I stare at her, and for a second there, Maria doesn’t meet my eyes.

"You lied to me," I say quietly. "You want Eva."

"Eva is my baby," Maria finally looks at me, and her young face is hard with determination. "She was my best friend’s child who is now dead. You stole my Goddaughter. I'm just correcting the balance."

The safe house suddenly doesn't feel safe anymore. It feels like another kind of trap, dressed up in comfortable furniture and the smell of home cooking.

"This isn't about justice," I say, standing up with Eva. "This is about revenge."

"Sometimes they're the same thing," Linda says calmly. "You can stay here with us, Claire. Continue to see Eva. She needs her real family, but she also needs the woman who's loved her for two months. We can share her."

Share her? I cling tighter to her.

I look around the room at these women who've built their own version of justice from the ashes of their grief. They're not evil. They're trauma survivors trying to heal in the only way they know how. But their solution isn't what Eva needs.

Eva starts to fuss, making the soft complaining sounds that mean she's getting hungry.

Without thinking, I start humming the lullaby I've sung to her every night for two months.

The melody my own mother sang to me when I was small, before cancer took her voice away.

Eva immediately settles, her body relaxing against mine.

In that moment, I understand something that transcends genetics and legal documents. Eva knows me. Not because we share DNA, but because I'm the one who's been there for every feeding, every diaper change, every midnight cry. I'm the voice that soothes her fears and the arms that hold her safe.

"She knows me," I say quietly. "She needs me. Biology didn't make me her mother. Love did. And I won't let anyone take that away from her again."

The room grows tense, and I realize I've crossed a line. These women see me as just another privileged person who got what she wanted at their expense. They're not entirely wrong, but they're not entirely right either.

"I understand why you hate me," I continue. "But Eva didn't choose this. She didn't ask to be stolen from one mother and given to another. All she knows is that I'm her mama, and taking her away from me now would traumatize her just as much as what was done to all of you. "
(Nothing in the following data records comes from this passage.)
Lemma exec_text_from (good : option nat * nat → Prop) start endp :
  Forall (λ c, 0 <= c < 256) string → (start <= endp <= length string)%nat →
  (∀ k, (start <= k <= endp)%nat → good (Some 0%nat, k)) →
  text_from eflags (exec_text string eflags start endp) good string endp start (S endp - start)
    (has_flag eflags REG_NOTBOL).
Proof.
  intros Hb Hse Hg. split; [lia|]. intros k Hk. exists (char_at (exec_text string eflags start endp) k).
  cbn [char_at exec_text]. split_and!; [| |auto].
  - destruct (Nat.ltb_spec k endp); [|done]. destruct (lookup_lt_is_Some_2 string k) as [c Hc]; [lia|].
    rewrite Hc. by rewrite (nth_lookup_Some _ _ _ _ Hc).
  - split; [done|]. split; [|split; [done|]].
    + cbn [bol_at exec_text]. destruct (k =? start)%nat; [by rewrite andb_true_r|by rewrite andb_false_r].
    + destruct (Nat.ltb_spec k endp); [|lia]. destruct (lookup_lt_is_Some_2 string k) as [c Hc]; [lia|].
      rewrite (nth_lookup_Some _ _ _ _ Hc). rewrite Forall_lookup in Hb. by apply (Hb k).
Qed.

(** The loop as [regexec] starts it. *)
Lemma regexec_positions full nmatch p start endp o :
  (full → separated (re_nodes rx) = true) → rested full o →
  Forall (λ c, 0 <= c < 256) string → (start <= endp <= length string)%nat →
  let m := fields o in
  ∃ m' r', exec_positions rx nmatch eflags (S endp - start) string endp (has_flag eflags REG_NOTBOL) start
      (Lists (Store (is_currently_done m) (upd (is_current m) 0 false) (is_upcoming m)
                    (upcoming_state_next m) (matches m)) [] [] None None)
      (Report REG_NOMATCH p) = Ret (m', r') ∧
    idle full m' ∧ (result r' = 0 ∨ result r' = REG_NOMATCH) ∧
    (result r' = 0 → matches_somewhere start endp) ∧ (full → matches_somewhere start endp → result r' = 0).
Proof.
  intros Hsep [_ [Hcur Hup]] Hb Hse m.
  set (tx := exec_text string eflags start endp).
  set (good := λ x, ∃ k, (start <= k <= endp)%nat ∧ rtc (move tx (re_nodes rx)) (Some 0%nat, k) x).
  edestruct (exec_positions_run rx nmatch eflags Hwf tx good) with (full := full)
    as (m' & r' & -> & Hidle & Hdec & _ & Hsound & Hcomp);
    [|done|apply exec_text_from; [done|done|]| | | |].
  - intros x y (k & Hk & Hr) Hm. exists k. split; [done|]. by eapply rtc_r.
  - intros k Hk. exists k. split; [done|apply rtc_refl].
  - constructor; cbn [mem finished waiting upcoming_states upcoming_states_last is_currently_done
                      is_current is_upcoming]; try done; try (by intros n ?%not_elem_of_nil).
    + constructor.
    + intros n. split; [|by intros ?%not_elem_of_nil].
      unfold upd. rewrite Hcur. by destruct (n =? 0)%nat.
  - by right.
  - done.
  - exists m', r'. split_and!; [done|by destruct Hidle..|done| |].
    + intros Hz. destruct (Hsound Hz) as [?|(j & k & Hk & Hr)]; [done|]. exists k, j.
      pose proof (move_bounds _ _ _ _ Hr ltac:(cbn; lia)). cbn in *. split_and!; [lia..|done].
    + intros Hfull (k & j & Hkj & Hj & Hacc). apply (Hcomp Hfull 0%nat k j); [|done]. right. split; [done|lia].
Qed.
Lemma re_parse_number_range pattern v rest :
  re_parse_number erange pattern = Ret (inr (v, rest)) → 0 <= v <= SIZE_MAX.
Proof.
  unfold re_parse_number. destruct (strtoumax pattern 10) as [[[v' rest'] e]| |] eqn:E; try done.
  apply strtoumax_nonneg in E. cbv zeta.
  destruct (_ || _) eqn:Eb; [done|]. intros [= <- <-]. b2p. lia.
Qed.

Lemma re_parse_interval_range pattern min max rest :
  re_parse_interval ext erange pattern = Ret (inr (min, max, rest)) → 0 <= min <= max ∧ max <= SIZE_MAX.
Proof.
  unfold re_parse_interval. intros H. parse_inv H.
  apply re_parse_number_range in Hrun. unfold re_parse_bound in Hrun0. parse_inv Hrun0.
  all: try (apply re_parse_number_range in Hrun2; b2p); lia.
Qed.

Lemma re_parse_repeat_shape num item pattern r rest :
  (0 < num)%nat → is_item item → well_shaped num item →
  re_parse_repeat ext erange item pattern = Ret (inr (r, rest)) → well_shaped num r.
Proof.
  intros Hn Hi Hs H. unfold re_parse_repeat in H.
  assert (Hrep : ∀ min max, 0 <= min <= max ∧ max <= SIZE_MAX →
            well_shaped num (Re (RE_TYPE_REPETITION min max) item RE_NULL)).
  { intros min max [[? ?] ?]. destruct Hs. by repeat split. }
  assert (0 <= 0 <= SIZE_MAX) by done. assert (0 <= 1 <= SIZE_MAX) by done.
  parse_inv H; try done; apply Hrep; first [by eapply re_parse_interval_range|lia].
Qed.

(** ** The state of the parser *)

Definition group_ok (num : nat) (g : re_group) : Prop :=
  Forall (well_shaped num) (alternatives g) ∧ well_shaped num (chain g).

Definition state_ok (st : re_parse_state) : Prop :=
  (0 < subexpr_num st)%nat ∧ group_ok (subexpr_num st) (innermost st) ∧
  Forall (λ x, (x.1 < subexpr_num st)%nat ∧ group_ok (subexpr_num st) x.2) (subexpr st).

Lemma group_re_shape num g : (0 < num)%nat → group_ok num g → well_shaped num (group_re g).
Proof.
  intros Hn [Ha Hc]. unfold group_re. revert Hc. generalize (chain g).
  induction Ha as [|next alts Hnext _ IH]; intros split Hs; cbn [fold_left]; [done|].
  apply IH. destruct Hs, Hnext. by repeat split.
Qed.

Lemma group_append_ok num g item : group_ok num g → well_shaped num item → group_ok num (group_append g item).
Proof. intros [? ?] ?. split; [done|]. by apply well_shaped_append. Qed.

Lemma group_ok_mono num num' g : (num <= num')%nat → group_ok num g → group_ok num' g.
Proof.
  intros Hn [Ha Hc]. split; [|by eapply well_shaped_mono].
  eapply Forall_impl; [exact Ha|]. intros r. by apply well_shaped_mono.
Qed.

Lemma parse_append_ok st item : state_ok st → well_shaped (subexpr_num st) item → state_ok (parse_append st item).
Proof. intros (? & ? & ?) ?. split_and!; [done|by apply group_append_ok|done]. Qed.

Lemma subexpression_shape num index owner :
  (index < num)%nat → well_shaped num owner → well_shaped num (re_subexpression index owner).
Proof. intros Hi [? ?]. by repeat split. Qed.

Lemma re_parse_set_atom pattern t rest : re_parse_set pattern = Ret (inr (t, rest)) → is_atom t.
Proof. unfold re_parse_set. intros H. by parse_inv H. Qed.

Lemma re_parse_round_ok st c escaped pattern st' rest :
  state_ok st → re_parse_round ext erange st c escaped pattern = Ret (inr (st', rest)) → state_ok st'.
Proof.
  intros Hst H. pose proof Hst as (Hn & Hg & Hsub). unfold re_parse_round in H.
  assert (Hitem : ∀ t p r rest, is_atom t →
    re_parse_repeat ext erange (leaf t) p = Ret (inr (r, rest)) → state_ok (parse_append st r)).
  { intros t p r1 rest1 Ht Hp. apply parse_append_ok; [done|].
    eapply re_parse_repeat_shape; [done| | |done]; [by constructor|].
    apply well_shaped_leaf; [done|by destruct t]. }
  destruct (_ && (c =? ch ")")).
  { destruct (subexpr st) as [|[index outer] stack]; [done|]. parse_inv H.
    apply Forall_cons in Hsub as [[Hix Hout] Hsub]. cbn [fst snd] in *.
    apply parse_append_ok; [done|]. eapply re_parse_repeat_shape; [done| | |done]; [constructor|].
    apply subexpression_shape; [done|]. by apply group_re_shape. }
  parse_inv H; try (by apply parse_append_ok; [|apply well_shaped_leaf]).
  - split_and!; [done| |done]. destruct Hg. by split; [constructor|].
  - split_and!; [cbn; lia|by split; [constructor|]|]. cbn [subexpr subexpr_num].
    constructor; [split; [cbn; lia|]|].
    + eapply group_ok_mono; [|exact Hg]. lia.
    + eapply Forall_impl; [exact Hsub|]. intros [ix g] [? ?]. cbn in *. split; [lia|].
      eapply group_ok_mono; [|done]. lia.
  - eapply Hitem; [|done]. by eapply re_parse_set_atom.
  - by eapply Hitem; [|done].
  - by eapply Hitem; [|done].
Qed.
(** Past the tests on the argument at the head. *)
Lemma getopt_long_enter k id m st s :
  (0 < k)%nat → optind st = Z.of_nat k → flags st = m → argv_at argv (Z.of_nat k) = Ret (Some id) → text id = s →
  Z.of_nat k < argc → at_ s 0 = ch "-" → at_ s 1 ≠ 0 →
  call st =
    if at_ s 1 =? ch "-" then
      if at_ s 2 =? 0 then Ret (-1, None, set_optind (optind st + 1) (set_valid false st))
      else getopt_long_option text argc argv longopts false id st
    else getopt_short_option text argc argv_ptr argv (declarations shortopts) false id st.
Proof.
  intros Hk Hi _ Hat Ht Hlt H0 H1. unfold getopt_long. rewrite Hdecl, Hi.
  rewrite (proj2 (Z.ltb_ge _ _)), (proj2 (Z.eqb_neq (Z.of_nat k) 0)) by lia. cbn [negb].
  rewrite Hi, (proj2 (Z.leb_gt _ _)) by lia. rewrite Hat. cbn [mbind outcome_bind].
  rewrite Ht, H0, Z.eqb_refl. cbn [negb]. rewrite (proj2 (Z.eqb_neq (at_ s 1) 0)) by done.
  destruct (at_ s 1 =? ch "-"), (at_ s 2 =? 0); done.
Qed.

(** The next character of the argument. *)
Lemma getopt_short_step k id j m st c decl :
  within k id j m st → at_ (text id) j = c → c ≠ ch ":" → strchr_tail (declarations shortopts) c = Some decl →
  ∃ st1,
    within k id (S j) m st1 ∧ optcurvalid st1 = true ∧ optarg st1 = optarg st ∧
    getopt_short_option text argc argv_ptr argv (declarations shortopts) false id st =
      if at_ decl 1 =? ch ":" then getopt_parameter text argc argv false id c (negb (at_ decl 2 =? ch ":")) st1
      else if at_ (text id) (S j) =? 0 then Ret (c, None, set_valid false (set_optind (optind st1 + 1) st1))
      else Ret (c, None, st1).
Proof.
  intros (Hv & Hi & Hw & Hf) Hc Hcolon Hd. unfold getopt_short_option.
  set (st0 := if _ : bool then set_current argv_ptr id st else st).
  assert (H0 : optcurpos st0 = j ∧ optcurvalid st0 = true ∧ optcurargv st0 = argv_ptr ∧ optcurarg st0 = id ∧
    optcurind st0 = Z.of_nat k ∧ optind st0 = Z.of_nat k ∧ warnings st0 = [] ∧ flags st0 = m ∧ optarg st0 = optarg st).
  { subst st0. destruct Hv as [[Hv ->]|(Hv & Ha & Hg & Hx & Hp)]; rewrite Hv; cbn; [by split_and!|].
    rewrite Ha, Hg, Hx, Hi, !Z.eqb_refl. cbn. by split_and!. }
  destruct H0 as (Hp0 & ?&?&?&?&?&?&?&?). rewrite Hp0, Hc.
  rewrite (proj2 (Z.eqb_neq c (ch ":"))) by done. rewrite Hd.
  exists (set_pos (S j) st0). split; [|split; [done|split; [done|]]].
  - split_and!; try done. right. by split_and!.
  - done.
Qed.

(** These calls of the loop, one after the other. *)
Definition steps (evs : list (Z * option (list Z))) (st st1 : getopt_state) : Prop :=
  ∀ n, loop (length evs + n) st = ('(l, st') ← loop n st1; Ret (evs ++ l, st')).

Lemma steps_nil st : steps [] st st.
Proof. intros n. cbn. by destruct (loop n st) as [[]| |]. Qed.

Lemma steps_app evs evs' st st1 st2 : steps evs st st1 → steps evs' st1 st2 → steps (evs ++ evs') st st2.
Proof.
  intros H1 H2 n. rewrite length_app, <-Nat.add_assoc, H1, H2.
  destruct (loop n st2) as [[l st']| |]; cbn; by rewrite <-?app_assoc.
Qed.

Lemma steps_one st st1 r x :
  call (set_optarg None st) = Ret (r, x, st1) → r ≠ -1 → steps [(r, option_map (pointed text) (optarg st1))] st st1.
Proof.
  intros H Hr n. cbn. rewrite H. cbn. by rewrite (proj2 (Z.eqb_neq _ _)) by done.
Qed.

Lemma within_forget k id j m st : within k id j m st → within k id j m (set_optarg None st).
Proof. done. Qed.
Lemma between_forget k m st : between k m st → between k m (set_optarg None st).
Proof. done. Qed.

Lemma at_cons_S c (s : list Z) n : at_ (c :: s) (S n) = at_ s n.
Proof. done. Qed.

Section Cluster.
Context (k : nat) (id : Z) (m : gmap Z Z) (Hk : (0 < k)%nat).
Context (Hid : argv_at argv (Z.of_nat k) = Ret (Some id)) (Hlt : Z.of_nat k < argc).

(** Inside an argument of short options the call goes to the next of them. *)
Lemma cluster_call pre c post st :
  within k id (S (length pre)) m st → text id = ch "-" :: pre ++ c :: post → Forall plain_char pre → plain_char c →
  call st = getopt_short_option text argc argv_ptr argv (declarations shortopts) false id st ∧
  at_ (text id) (S (length pre)) = c ∧ at_ (text id) (S (S (length pre))) = at_ post 0.
Proof.
  intros (Hv & Hi & Hw & Hf) Ht Hpre Hc.
  assert (H1 : plain_char (at_ (text id) 1)).
  { rewrite Ht. destruct Hpre; [done|]. done. }
  destruct H1 as (?&?&?). split.
  - rewrite (getopt_long_enter k id m st (text id)); rewrite ?Ht; try done.
    + by rewrite (proj2 (Z.eqb_neq _ (ch "-"))) by (by rewrite <-Ht).
    + rewrite <-Ht. lia.
  - rewrite Ht, !at_cons_S. split; [by rewrite at_app|].
    change (c :: post) with ([c] ++ post). rewrite app_assoc.
    replace (S (length pre)) with (length (pre ++ [c])) by (rewrite length_app; cbn; lia). by rewrite at_app.
Qed.

Lemma short_kind_flag c : short_kind shortopts c = Some no_argument →
  ∃ decl, strchr_tail (declarations shortopts) c = Some decl ∧ (at_ decl 1 =? ch ":") = false.
Proof.
  unfold short_kind. destruct (strchr_tail _ c) as [decl|]; [|done]. intros H. exists decl. split; [done|].
  by destruct (at_ decl 1 =? ch ":"), (at_ decl 2 =? ch ":").
Qed.

(** Flags one after the other in an argument. *)
Lemma cluster_steps flags c post : 
  plain_char c → Forall (λ f, plain_char f ∧ short_kind shortopts f = Some no_argument) flags →
  ∀ pre st, Forall plain_char pre → within k id (S (length pre)) m st →
  text id = ch "-" :: pre ++ flags ++ c :: post →
  ∃ st1, within k id (S (length (pre ++ flags))) m st1 ∧ steps (map (λ f, (f, None)) flags) st st1.
Proof.
  intros Hc. induction flags as [|f flags IH]; intros Hfl pre st Hpre Hst Ht.
  { exists st. rewrite app_nil_r. split; [done|apply steps_nil]. }
  inversion Hfl as [|? ? [Hf Hkind] Hfl']; subst.
  pose proof (within_forget _ _ _ _ _ Hst) as Hst0.
  destruct (cluster_call pre f (flags ++ c :: post) _ Hst0 Ht Hpre Hf) as (Hcall & Hat & Hnext).
  destruct (short_kind_flag f Hkind) as (decl & Hd & Hcol).
  destruct (getopt_short_step k id _ m _ f decl Hst0 Hat) as (st1 & Hin & Hval & Harg & Heq); [by destruct Hf as (?&?&?)|done|].
  rewrite Hcol, Hnext in Heq. rewrite (proj2 (Z.eqb_neq _ 0)) in Heq.
  2:{ destruct flags as [|f' ?]; cbn; [destruct Hc; lia|]. inversion Hfl' as [|? ? [[? ?] _]]; subst. lia. }
  rewrite <-Hcall in Heq. apply steps_one in Heq; [|destruct Hf; lia]. rewrite Harg in Heq. cbn in Heq.
  replace (S (S (length pre))) with (S (length (pre ++ [f]))) in Hin by (rewrite length_app; cbn; lia).
  destruct (IH Hfl' (pre ++ [f]) st1) as (st2 & Hin2 & Hsteps);
    [by apply Forall_app; split; [done|constructor]|done|by rewrite Ht, <-app_assoc|].
  exists st2. rewrite <-app_assoc in Hin2. split; [done|].
  exact (steps_app [_] _ _ _ _ Heq Hsteps).
Qed.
Linda stands up, and I can see her calculating something behind her eyes. "Maybe you should sleep on it. It's late, and we're all emotional. Things might look different in the morning."

She shows me to a small bedroom with a crib already set up. Eva and I settle in, but I don't undress. Something about this place, these women, the way they keep watching Eva like she's a prize they're waiting to claim, sets my teeth on edge.

I wait until the house grows quiet, until I hear the last footsteps in the hallway and the last door closing. Then I gather Eva and our few belongings and creep toward the front door.

But as I step onto the porch, headlights blaze across the clearing. Adam's white F-150 pulls into the driveway, followed by two police cars and a Child Protective Services van.

"I told you, Claire," Adam calls out as he steps from his truck. "I'll always find you. And I brought backup."

I turn to run back into the house, but Linda is standing in the doorway behind me.